Describe your most memorable vacation.

In the closing years of the Soviet Union, wherein the West began to be hopeful about the effects of Mikhail Gorbachev as a new kind of leader in charge, Geoff and I set off a package trip offered by the Soviet state tourist organisation, Intourist. The classic tour involved a flight to Moscow for a stay there with various tours, a train journey overnight to the then Leningrad with more tours and a flight back home there.
Of course, the sights were wonderful, but the memories that stay with me are not the onion domes of St Basil’s in the Kremlin, the Winter and Summer Pace in Leningrad, and so much else but the feel of the people and the place. Riding a public trolleybus was strange but fascinating. 5 kopecks, a vanishingly small amount, bought any journey in Moscow then. It was bought by purchasing a ticket on an automated box by the doors. Most could not get near the box, and the automatic response of Moscow citizens was for huge quantities of 5 kopeck coins to be passed across the bus and tickets passed back. How each coin married to each ticket seemed a mystery but it worked even though the air above the multiple heads seemed a network of interchanging hands.
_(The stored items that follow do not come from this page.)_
(** * parser_edts: lexer, recursive-descent parser and decorating evaluator

    A shallow embedding of [parser_edts.py] and the properties of its
    pipeline text -> tokens -> AST -> decorated AST.

    Conventions of the embedding.
    - Python [str] is [string]: the texts whose code points are all
      below 256, an [ascii] being one code point (ISO 8859-1). The
      classes [\d] and [\w] of the regular expressions are read as
      Python reads them on a [str] pattern, that is on Unicode: below
      256, [\d] is the ASCII digits and [\w] is the ASCII letters,
      digits and [_] together with the Latin-1 letters and numerals.
    - The interpreter is CPython 3.11 with its defaults: [int] of a
      text of more than [sys.int_max_str_digits], 4300, digits raises
      [ValueError].
    - Python numbers are [value]s: unbounded [int] is [Z], [float] is an
      IEEE-754 binary64 datum ([spec_float] with precision 53 and
      exponent bound 1024), [None] is [VNone].
    - A [raise] is the [Raise] outcome of [result]; each [raise] site of
      the source has its own constructor of [exn], carrying the data the
      message interpolates.
    - Mutation of [node.val] is explicit: [eval] returns the tree after
      the pass together with the ordered log of the slot writes. The
      parser gives every node one parent, so the objects of an AST are
      the nodes of a tree and a slot per tree node is the heap.
    - A generator is the list of the events it has still to produce.
    - The recursion of the parser runs on fuel, and [parse] takes enough
      of it (lemma [parse_not_fuel]); the recursion limit of the Python
      interpreter is not modelled. *)

From Stdlib Require Import ZArith Bool Ascii String List Lia.
From Stdlib Require Import Floats.SpecFloat.
From stdpp Require Import gmap strings.
Import ListNotations.

Local Open Scope string_scope.
Local Open Scope Z_scope.

(** ** Tokens *)

(** The values [Token.type] takes: the group names of [TOKEN_SPEC] that
    [_tokenize] yields, and ["EOF"]. *)
Inductive token_type : Type :=
| NUMBER | ID | PLUS | MINUS | MUL | DIV | LPAREN | RPAREN | EOF.

Definition token_type_eqb (a b : token_type) : bool :=
  match a, b with
  | NUMBER, NUMBER | ID, ID | PLUS, PLUS | MINUS, MINUS | MUL, MUL
  | DIV, DIV | LPAREN, LPAREN | RPAREN, RPAREN | EOF, EOF => true
  | _, _ => false
  end.

Record Token : Type := mkToken { type : token_type; lexeme : string }.

(** ** Exceptions and outcomes *)

Inductive exn : Type :=
| SyntaxError_caracter_invalido (value : string)
    (* Lexer._tokenize: "Caracter inválido: {value!r}" *)
| SyntaxError_se_esperaba (expected : token_type) (encontrado : Token)
    (* Parser.eat: "Se esperaba {token_type}, encontrado {lookahead}" *)
| SyntaxError_token_extra (encontrado : Token)
    (* Parser.parse: "Token extra al final: {lookahead}" *)
| SyntaxError_factor_inesperado (encontrado : Token)
    (* Parser.factor: "Factor inesperado: {lookahead}" *)
| NameError (name : string)
    (* Evaluator.eval: "Identificador no definido: {name}" *)
| ZeroDivisionError_detectada
    (* Evaluator.eval: "División por cero detectada en la evaluación" *)
| ZeroDivisionError_builtin
    (* raised by Python's own [/] on a zero divisor *)
| ValueError_operador (op : string)
    (* Evaluator.eval: "Operador desconocido: {op}" *)
| ValueError_literal (text : string)
    (* int(text) / float(text) on a text that is not a number *)
| ValueError_int_digits (digits : nat)
    (* int(text) on more digits than sys.int_max_str_digits:
       "Exceeds the limit (4300 digits) for integer string conversion:
       value has {digits} digits" *)
| TypeError_operando (op : string)
    (* an arithmetic operator applied to None *)
| OverflowError
    (* int too large for a float, or quotient too large for a float *)
| StopIteration.
    (* next() on a finished generator *)

(** The Python exception class of each raise site. *)
Inductive exn_class : Type :=
| SyntaxError | NameError_ | ZeroDivisionError | ValueError | TypeError
| OverflowError_ | StopIteration_.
Of course, in Red Square, we saw the Kremlin and St Basil’s whilst declining to jump the queue of patient but obviously disgruntled Soviet citizens, at the privilege given to foreign currency bearing Western tourists, herded through by Intourist workers, to see Lenin in his tomb. But the memorable highlight was the GUM shopping mall over the square from the Kremlin, not only for its exterior but its interior of Soviet public manners and rituals:

Inside a department store in GUM the air was filled by the mechanisms of retail in the 1950s in the West, air tubes carrying money between different parts of the system and incredibly long triplex queues – for you queued first to secure the item from a salesperson, securing from them a note of purchase, and then queued again to pay for it, securing a note of sale and then queued again to secure the item. The system was more than bizarre and frustrating. Meanwhile Soviet citizens queued patiently. And, of course Western tourists had Intourist shops that only tourists could use in which foreign currency alone was usable.

In Leningrad and Moscow, the highlight was walking the wide boulevards (and using the Moscow Metro of course), especially at night where the absence of the light that is shed by commodification and the neon advertising by which it was lit up streets in London and New York with branded glare.

This was truly memorable. It has gone – its replacement the real nightmare.